▸ **Exercise goal**
Only these lines are needed: the first line of the entries below through the line with "counted_up := client_bytes", each returned exactly.

───── Records for processing

(** Why a relay of [evs] that moved [x] and [y] ended. *)
Definition ended_for (reason : string) (p : progress) (evs : list relay_event) (x y : bytes) : Prop :=
  (reason = "normal" ∧ y = upstream_part p evs ∧ (upstream_closed p = true ∨ UpstreamRead (inr []) ∈ evs) ∧
   (x = client_part p evs ∧ (client_closed p = true ∨ ClientRead (inr []) ∈ evs) ∨
    (0 < upstream_bytes p)%Z ∨ y ≠ [])) ∨
  (reason = "idle-timeout" ∧ ∃ before after, evs = (before ++ IdleElapsed :: after)%list ∧
   x = client_part p before ∧ y = upstream_part p before).

(** [x] went to the upstream, [y] to the client, [z] was read from the client. *)
Definition moved (p : progress) (evs : list relay_event) (w w' : wires) (x y z : bytes) : Prop :=
  sent (to_upstream w') = (sent (to_upstream w) ++ x)%list ∧ sent (to_client w') = (sent (to_client w) ++ y)%list ∧
  counts w' = {| counted_up := client_bytes p + Z.of_nat (length z); counted_down := upstream_bytes p + Z.of_nat (length y) |} ∧
  x `prefix_of` z ∧ z `prefix_of` client_part p evs ∧ y `prefix_of` upstream_part p evs.

Definition relay_result (p : progress) (evs : list relay_event) (w' : wires) (x y z : bytes)
    (r : outcome io_error (option (Z * Z * string))) : Prop :=
  match r with
  | Panic => False
  | Err _ => True
  | Ok None => z = x ∧ x = client_part p evs ∧ y = upstream_part p evs
  | Ok (Some (a, b, reason)) =>
      z = x ∧ a = counted_up (counts w') ∧ b = counted_down (counts w') ∧ ended_for reason p evs x y
  end.

Lemma wrap_u_small64 n : (0 ≤ n < 2 ^ 64)%Z → wrap_u 64 n = n.
Proof. intros Hn. unfold wrap_u. by apply Z.mod_small. Qed.

Lemma write_all_cases {E} (e : E) l s s' r : write_all e l s = (s', r) →
  (r = Ok tt ∧ sent s' = (sent s ++ l)%list) ∨ (r = Err e ∧ s' = s).
Proof.
  unfold write_all. destruct (budget s) as [[|n]|]; intros [= <- <-]; [by right|left..]; split; try done; apply sent_app.
Qed.

Lemma shutdown_cases {E} (e : E) s s' r : shutdown e s = (s', r) → sent s' = sent s ∧ (r = Ok tt ∨ r = Err e).
Proof. unfold shutdown. destruct (budget s) as [[|n]|]; intros [= <- <-]; split; auto. Qed.

Lemma moved_nothing p evs w : in_step p w → moved p evs w w [] [] [].
Proof.
  intros Hw. unfold moved. rewrite !app_nil_r, Hw. cbn [length].
  split; [done|]. split; [done|]. split; [f_equal; lia|]. split; [done|]. split; apply prefix_nil.
Qed.

Lemma finished_reason p evs : finished p = true → ended_for "normal" p evs [] [].
Proof.
  unfold finished. intros Hf. apply orb_true_iff in Hf as [[Hc Hu]%andb_true_iff|[Hu Hb]%andb_true_iff]; left;
    unfold upstream_part, client_part; rewrite Hu; (split; [done|]; split; [done|]; split; [by left|]).
  - rewrite Hc. by left; split; [|left].
  - right. left. by apply Z.ltb_lt.
Qed.

(** One event that moves [x] and [y] on. *)
Record step_to (p : progress) (ev : relay_event) (x y : bytes) (p1 : progress) : Prop := {
  step_client : ∀ evs, client_part p (ev :: evs) = (x ++ client_part p1 evs)%list;
  step_upstream : ∀ evs, upstream_part p (ev :: evs) = (y ++ upstream_part p1 evs)%list;
  step_client_bytes : client_bytes p1 = (client_bytes p + Z.of_nat (length x))%Z;
  step_upstream_bytes : upstream_bytes p1 = (upstream_bytes p + Z.of_nat (length y))%Z;
  step_client_closed : client_closed p1 = true → client_closed p = true ∨ ev = ClientRead (inr []);
  step_upstream_closed : upstream_closed p1 = true → upstream_closed p = true ∨ ev = UpstreamRead (inr []);
}.

Lemma step_fits p ev x y p1 evs : step_to p ev x y p1 → fits p (ev :: evs) → fits p1 evs.
Proof.
  intros [Hc Hu Hcb Hub _ _]. unfold fits. rewrite Hc, Hu, Hcb, Hub, !length_app. lia.
Qed.

Lemma step_moved p ev x0 y0 p1 evs w w1 w' x y z :
  step_to p ev x0 y0 p1 → sent (to_upstream w1) = (sent (to_upstream w) ++ x0)%list →
  sent (to_client w1) = (sent (to_client w) ++ y0)%list → moved p1 evs w1 w' x y z →
  moved p (ev :: evs) w w' (x0 ++ x)%list (y0 ++ y)%list (x0 ++ z)%list.
Proof.
  intros [Hc Hu Hcb Hub _ _] Hx Hy (Hx' & Hy' & Hn & Hxz & Hz & Hy''). unfold moved.
  rewrite Hx', Hy', Hx, Hy, Hn, Hcb, Hub, Hc, Hu, !length_app, !app_assoc.
  split; [done|]. split; [done|]. split; [f_equal; lia|].
  split; [by apply prefix_app|]. split; by apply prefix_app.
Qed.

Lemma step_ended p ev x0 y0 p1 evs reason x y :
  step_to p ev x0 y0 p1 → (0 ≤ upstream_bytes p)%Z → ended_for reason p1 evs x y →
  ended_for reason p (ev :: evs) (x0 ++ x)%list (y0 ++ y)%list.
Proof.
  intros [Hc Hu Hcb Hub Hcc Huc] H0 [(-> & -> & Hend & Hwhy)|(-> & before & after & -> & -> & ->)].
  - left. split; [done|]. split; [by rewrite Hu|]. split.
    { destruct Hend as [He|He]; [destruct (Huc He) as [?|<-]; [by left|right; apply list_elem_of_here]|right; by apply list_elem_of_further]. }
    destruct Hwhy as [[-> Hce]|[Hpos|Hne]].
    + left. split; [by rewrite Hc|].
      destruct Hce as [He|He]; [destruct (Hcc He) as [?|<-]; [by left|right; apply list_elem_of_here]|right; by apply list_elem_of_further].
    + destruct y0 as [|b y0]; [right; left; rewrite Hub in Hpos; cbn in Hpos; lia|right; right; by destruct (upstream_part p1 evs)].
    + right. right. by intros [_ ?]%app_nil.
  - right. split; [done|]. exists (ev :: before), after. by rewrite Hc, Hu.
Qed.

Lemma step_result p ev x0 y0 p1 evs w' x y z r :
  step_to p ev x0 y0 p1 → (0 ≤ upstream_bytes p)%Z → relay_result p1 evs w' x y z r →
  relay_result p (ev :: evs) w' (x0 ++ x)%list (y0 ++ y)%list (x0 ++ z)%list r.
Proof.
  intros Hstep H0. destruct r as [[[[a b] reason]|]|e|]; cbn [relay_result]; [| |done|done].
  - intros (-> & Ha & Hb & He). split; [done|]. split; [done|]. split; [done|]. by eapply step_ended.
  - intros (-> & -> & ->). destruct Hstep as [Hc Hu _ _ _ _]. by rewrite Hc, Hu.
Qed.

(** What a ready read does: it fails and the relay with it, or it is a step. *)
Definition ready_outcome (p : progress) (ev : relay_event) (w w1 : wires) (r : outcome io_error progress) : Prop :=
  match r with
  | Panic => False
  | Err _ => ∀ evs, ∃ z, moved p (ev :: evs) w w1 [] [] z
  | Ok p1 => in_step p1 w1 ∧ ∃ x y, step_to p ev x y p1 ∧
      sent (to_upstream w1) = (sent (to_upstream w) ++ x)%list ∧ sent (to_client w1) = (sent (to_client w) ++ y)%list
  end.

Lemma client_part_read p b l evs : client_closed p = false →
  client_part p (ClientRead (inr (b :: l)) :: evs) = ((b :: l) ++ client_part p evs)%list.
Proof. unfold client_part. by intros ->. Qed.

Lemma upstream_part_read p b l evs : upstream_closed p = false →
  upstream_part p (UpstreamRead (inr (b :: l)) :: evs) = ((b :: l) ++ upstream_part p evs)%list.
Proof. unfold upstream_part. by intros ->. Qed.

Lemma client_ready_end p w : client_ready (inr []) p w =
  let w1 := {| to_upstream := to_upstream w; to_client := to_client w; counts := count_read 0 (counts w) |} in
  let '(s, r) := shutdown write_failed (to_upstream w) in
  ({| to_upstream := s; to_client := to_client w1; counts := counts w1 |},
   r' ← r; Ok {| client_bytes := client_bytes p; upstream_bytes := upstream_bytes p; client_closed := true; upstream_closed := upstream_closed p |}).
Proof. by destruct w as [[x [[|n]|] z] u c]. Qed.

Lemma client_ready_some b l p w : client_ready (inr (b :: l)) p w =
  let w1 := {| to_upstream := to_upstream w; to_client := to_client w; counts := count_read (length (b :: l)) (counts w) |} in
  let '(s, r) := write_all write_failed (b :: l) (to_upstream w) in
  ({| to_upstream := s; to_client := to_client w1; counts := counts w1 |},
   r' ← r; Ok {| client_bytes := wrap_u 64 (client_bytes p + Z.of_nat (length (b :: l))); upstream_bytes := upstream_bytes p;
                 client_closed := client_closed p; upstream_closed := upstream_closed p |}).
Proof. by destruct w as [[x [[|n]|] z] u c]. Qed.

Lemma upstream_ready_some b l p w : upstream_ready (inr (b :: l)) p w =
  let '(s, r) := write_all write_failed (b :: l) (to_client w) in
  ({| to_upstream := to_upstream w; to_client := s;
      counts := if is_ok r then count_written (length (b :: l)) (counts w) else counts w |},
   r' ← r; Ok {| client_bytes := client_bytes p; upstream_bytes := wrap_u 64 (upstream_bytes p + Z.of_nat (length (b :: l)));
                 client_closed := client_closed p; upstream_closed := upstream_closed p |}).
Proof. by destruct w as [u [x [[|n]|] z] c]. Qed.

Lemma client_ready_spec r p evs w w1 o : in_step p w → fits p (ClientRead r :: evs) → client_closed p = false →
  client_ready r p w = (w1, o) → ready_outcome p (ClientRead r) w w1 o.
Proof.
  intros Hw [Hfit _] Hc. destruct r as [e|[|b l]].
  - cbn. intros [= <- <-] evs'. exists []. by apply moved_nothing.
  - rewrite client_ready_end. cbv zeta. destruct (shutdown write_failed (to_upstream w)) as [s o'] eqn:Es.
    apply shutdown_cases in Es as [Hs [-> | ->]]; intros [= <- <-]; cbn [ready_outcome].
    + split; [unfold in_step in *; cbn; rewrite Hw; unfold count_read; cbn; f_equal;
        rewrite Z.add_0_r; apply wrap_u_small64; unfold client_part in Hfit; rewrite Hc in Hfit; cbn in Hfit; lia|].
      exists [], []. split; [|cbn; by rewrite Hs, !app_nil_r].
      split; cbn; try done; try lia; [intros evs'; unfold client_part; cbn; by rewrite Hc|by right|by left].
    + intros evs'. exists []. split; [cbn; by rewrite Hs, app_nil_r|]. split; [cbn; by rewrite app_nil_r|].
      split; [cbn; rewrite Hw; unfold count_read; cbn; f_equal; [|lia]; rewrite Z.add_0_r; apply wrap_u_small64;
        unfold client_part in Hfit; rewrite Hc in Hfit; cbn in Hfit; lia|].
      split; [done|]. split; apply prefix_nil.
  - rewrite client_part_read, length_app in Hfit by done.
    rewrite client_ready_some. cbv zeta. destruct (write_all write_failed (b :: l) (to_upstream w)) as [s o'] eqn:Es.
    apply write_all_cases in Es as [[-> Hs]|[-> ->]]; intros [= <- <-]; cbn [ready_outcome].
    + split; [unfold in_step in *; cbn -[length wrap_u]; by rewrite Hw|].
      exists (b :: l), []. split; [|cbn [to_upstream to_client]; by rewrite Hs, !app_nil_r].
      split; cbn -[length wrap_u]; try done; try (cbn [length]; lia); try (by auto).
      * intros evs'. rewrite client_part_read by done. by unfold client_part.
      * apply wrap_u_small64. lia.
    + intros evs'. exists (b :: l). split; [cbn; by rewrite app_nil_r|]. split; [cbn; by rewrite app_nil_r|].
      split; [cbn -[length wrap_u]; rewrite Hw; unfold count_read; cbn -[length wrap_u]; f_equal; [apply wrap_u_small64; lia|cbn; lia]|].
      split; [apply prefix_nil|]. split; [rewrite client_part_read by done; by apply prefix_app_r|apply prefix_nil].
Qed.

Lemma upstream_ready_spec r p evs w w1 o : in_step p w → fits p (UpstreamRead r :: evs) → upstream_closed p = false →
  upstream_ready r p w = (w1, o) → ready_outcome p (UpstreamRead r) w w1 o.
Proof.
  intros Hw [_ Hfit] Hc. destruct r as [e|[|b l]].
  - cbn. intros [= <- <-] evs'. exists []. by apply moved_nothing.
  - cbn. intros [= <- <-]. split; [exact Hw|]. exists [], []. split; [|by rewrite !app_nil_r].
    split; cbn; try done; try lia; [intros evs'; unfold upstream_part; cbn; by rewrite Hc|by left|by right].
  - rewrite upstream_part_read, length_app in Hfit by done.
    rewrite upstream_ready_some. destruct (write_all write_failed (b :: l) (to_client w)) as [s o'] eqn:Es.
    apply write_all_cases in Es as [[-> Hs]|[-> ->]]; intros [= <- <-]; cbn [ready_outcome is_ok].
    + split; [unfold in_step in *; cbn -[length wrap_u]; by rewrite Hw|].
      exists [], (b :: l). split; [|cbn [to_upstream to_client]; by rewrite Hs, !app_nil_r].
      split; cbn -[length wrap_u]; try done; try (cbn [length]; lia); try (by auto).
      * intros evs'. rewrite upstream_part_read by done. by unfold upstream_part.
      * apply wrap_u_small64. lia.
    + intros evs'. exists []. exact (moved_nothing p (UpstreamRead (inr (b :: l)) :: evs') w Hw).
Qed.

(** An event of a closed side is not looked at. *)
Lemma skipped p ev : (∃ r, ev = ClientRead r ∧ client_closed p = true) ∨ (∃ r, ev = UpstreamRead r ∧ upstream_closed p = true) →
  step_to p ev [] [] p.
Proof.
  intros [(r & -> & Hc)|(r & -> & Hc)]; split; cbn; try done; try lia; try (by left);
    intros evs; unfold client_part, upstream_part; try rewrite Hc; try done.
Qed.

──────────

▸ **Expected answer**
(** Why a relay of [evs] that moved [x] and [y] ended. *)
Definition ended_for (reason : string) (p : progress) (evs : list relay_event) (x y : bytes) : Prop :=
  (reason = "normal" ∧ y = upstream_part p evs ∧ (upstream_closed p = true ∨ UpstreamRead (inr []) ∈ evs) ∧
   (x = client_part p evs ∧ (client_closed p = true ∨ ClientRead (inr []) ∈ evs) ∨
    (0 < upstream_bytes p)%Z ∨ y ≠ [])) ∨
  (reason = "idle-timeout" ∧ ∃ before after, evs = (before ++ IdleElapsed :: after)%list ∧
   x = client_part p before ∧ y = upstream_part p before).

(** [x] went to the upstream, [y] to the client, [z] was read from the client. *)
Definition moved (p : progress) (evs : list relay_event) (w w' : wires) (x y z : bytes) : Prop :=
  sent (to_upstream w') = (sent (to_upstream w) ++ x)%list ∧ sent (to_client w') = (sent (to_client w) ++ y)%list ∧
  counts w' = {| counted_up := client_bytes p + Z.of_nat (length z); counted_down := upstream_bytes p + Z.of_nat (length y) |} ∧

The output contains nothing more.